Réduire les risques de rechute


Le cancer du sein est le cancer le plus fréquent chez les femmes avec 1,7 million de nouveaux cas par an dans les pays occidentaux. Si la plupart des cas (plus de 95%) sont diagnostiqués au stade précoce, près de 10 à 15% de ces patientes présenteront une rechute métastatique qui leur imposera de recourir à de nouveaux traitements lourds. De nouveaux médicaments susceptibles de faire diminuer ce taux de rechute sont en cours de développement et devraient arriver sur le marché en 2019. Il ne serait pas pour autant judicieux de les administrer systématiquement puisque près de 80% des patientes ne connaitront aucune rechute. L’objectif du projet MyPROBE est justement de développer des classificateurs moléculaires pour identifier les patientes présentant un risque élevé de rechute après un traitement conventionnel thérapie pour le cancer du sein. Pour y parvenir, les chercheurs vont développer et valider trois types de tests moléculaires à visée pronostique.

Une combinaison unique d’expertise


Pour réaliser ce projet ambitieux, le consortium MyPROBE rassemble une combinaison unique d’expertise en recherche, clinique et biotechnologie. Six équipes de recherche translationnelles issues de trois centres universitaires sont leaders dans le domaine de la cancérologie (Centre de cancérologie Gustave Roussy, Institut Curie et Centre Léon Bérard), et comprenent des unités de recherche en biostatistique et bioinformatique; le groupe français de coopération contre le cancer du sein (Fédération UNICANCER) fournissant des échantillons bien annotés provenant de procès prospectifs.

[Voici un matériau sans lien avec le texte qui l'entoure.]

(** * openconnect-gp-okta: a shallow embedding of [openconnect-gp-okta.py]

    The script logs a user in at Okta (with multi-factor negotiation),
    trades the session for a GlobalProtect prelogin cookie and starts
    [openconnect] underneath a SIGTERM-forwarding supervisor.

    Layout: the embedding of the program comes first (Python values and
    exceptions, base64 as the [base64] and [fido2.utils] modules compute it,
    the world the script talks to, then the script's functions in source
    order); the lemmas and theorems about it follow. *)

From Stdlib Require Import ZArith NArith Lia Strings.Byte Ascii String List.
From Stdlib Require Import Sorting.Sorted Sorting.Permutation.
From stdpp Require Import base option list strings gmap.

Set Warnings "-register-all,-clear-no-such-hyp".

Local Open Scope string_scope.
Local Open Scope list_scope.

(** ** Python exceptions and results *)

(** The exceptions the script can die with.  The script catches only
    [KeyError] (once, inside the push loop); everything else unwinds to the
    interpreter. *)
Inductive exn : Type :=
| KeyError (key : string)
| IndexError
| TypeError
| AttributeError
| AssertionError
| HTTPError (code : Z)
| JSONDecodeError
| XMLSyntaxError
| BinasciiError
| UnicodeError
| OtherError (what : string)
| Exception (msg : string).

Inductive result (A : Type) : Type :=
| Ok (a : A)
| Err (e : exn).
Arguments Ok {A} a.
Arguments Err {A} e.

Definition result_bind {A B} (r : result A) (k : A -> result B) : result B :=
  match r with
  | Ok a => k a
  | Err e => Err e
  end.

Fixpoint result_mapM {A B} (f : A -> result B) (l : list A) : result (list B) :=
  match l with
  | [] => Ok []
  | x :: l' =>
      result_bind (f x) (fun y =>
      result_bind (result_mapM f l') (fun ys => Ok (y :: ys)))
  end.

(** ** Base64, as [base64.b64encode], [base64.b64decode] and their URL-safe
    and [fido2.utils] "websafe" variants compute it (RFC 4648) *)

Module Base64.

Definition ord (b : byte) : N := Byte.to_N b.

Definition chr (n : N) : byte :=
  match Byte.of_N (n mod 256) with
  | Some b => b
  | None => "000"%byte
  end.

Definition pad : byte := "="%byte.

Definition is_pad (c : byte) : bool := Byte.eqb c pad.

(** The standard alphabet; the URL-safe one differs in the last two. *)
Definition alphabet : list byte :=
  list_byte_of_string
    "ABCDEFGHIJKLMNOPQRSTUVWXYZabcdefghijklmnopqrstuvwxyz0123456789+/".

(** Sextet to character. *)
Definition enc6 (n : N) : byte := nth (N.to_nat n) alphabet pad.

Fixpoint index_of (c : byte) (l : list byte) (i : N) : option N :=
  match l with
  | [] => None
  | x :: l' => if Byte.eqb c x then Some i else index_of c l' (N.succ i)
  end.

(** Character to sextet; [None] outside the alphabet. *)
Definition dec6 (c : byte) : option N := index_of c alphabet 0.

(** The four sextets of a 24-bit group, most significant first. *)
Definition sextet0 (a : N) : N := a / 4.
Definition sextet1 (a b : N) : N := (a mod 4) * 16 + b / 16.
Definition sextet2 (b c : N) : N := (b mod 16) * 4 + c / 64.
Definition sextet3 (c : N) : N := c mod 64.

(** [base64.b64encode]: three bytes give four characters; a tail of one
    or two bytes is zero-filled and padded with [=]. *)
Fixpoint b64encode (bs : list byte) : list byte :=
  match bs with
  | [] => []
  | [a] =>
      [enc6 (sextet0 (ord a)); enc6 (sextet1 (ord a) 0); pad; pad]
  | [a; b] =>
      [enc6 (sextet0 (ord a)); enc6 (sextet1 (ord a) (ord b));
       enc6 (sextet2 (ord b) 0); pad]
  | a :: b :: c :: rest =>
      enc6 (sextet0 (ord a)) :: enc6 (sextet1 (ord a) (ord b))
      :: enc6 (sextet2 (ord b) (ord c)) :: enc6 (sextet3 (ord c))
      :: b64encode rest
  end.

(** The byte the decoder writes at each place of a group of four:
    [(leftchar << 2) | (this_ch >> 4)], [(leftchar << 4) | (this_ch >> 2)]
    and [(leftchar << 6) | this_ch], stored in an [unsigned char]. *)
Definition octet0 (leftchar this_ch : N) : byte :=
  chr (N.lor (N.shiftl leftchar 2) (N.shiftr this_ch 4)).
Definition octet1 (leftchar this_ch : N) : byte :=
  chr (N.lor (N.shiftl leftchar 4) (N.shiftr this_ch 2)).
Definition octet2 (leftchar this_ch : N) : byte :=
  chr (N.lor (N.shiftl leftchar 6) this_ch).

(** [bin_data] with one more byte in front of what the rest of the text
    gives. *)
Definition written (b : byte) (r : result (list byte)) : result (list byte) :=
  result_bind r (fun bs => Ok (b :: bs)).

Trois entreprises novatrices spécialisées dans le domaine des biomarqueurs (Integragen, HalioDx, DiaDx) sont également associées au projet, chacune d’entre elles commercialisera l’une des trois catégories de classificateurs moléculaires développés. Majeur les impacts attendus sont d’économiser le coût des nouveaux médicaments et d’éviter les toxicités.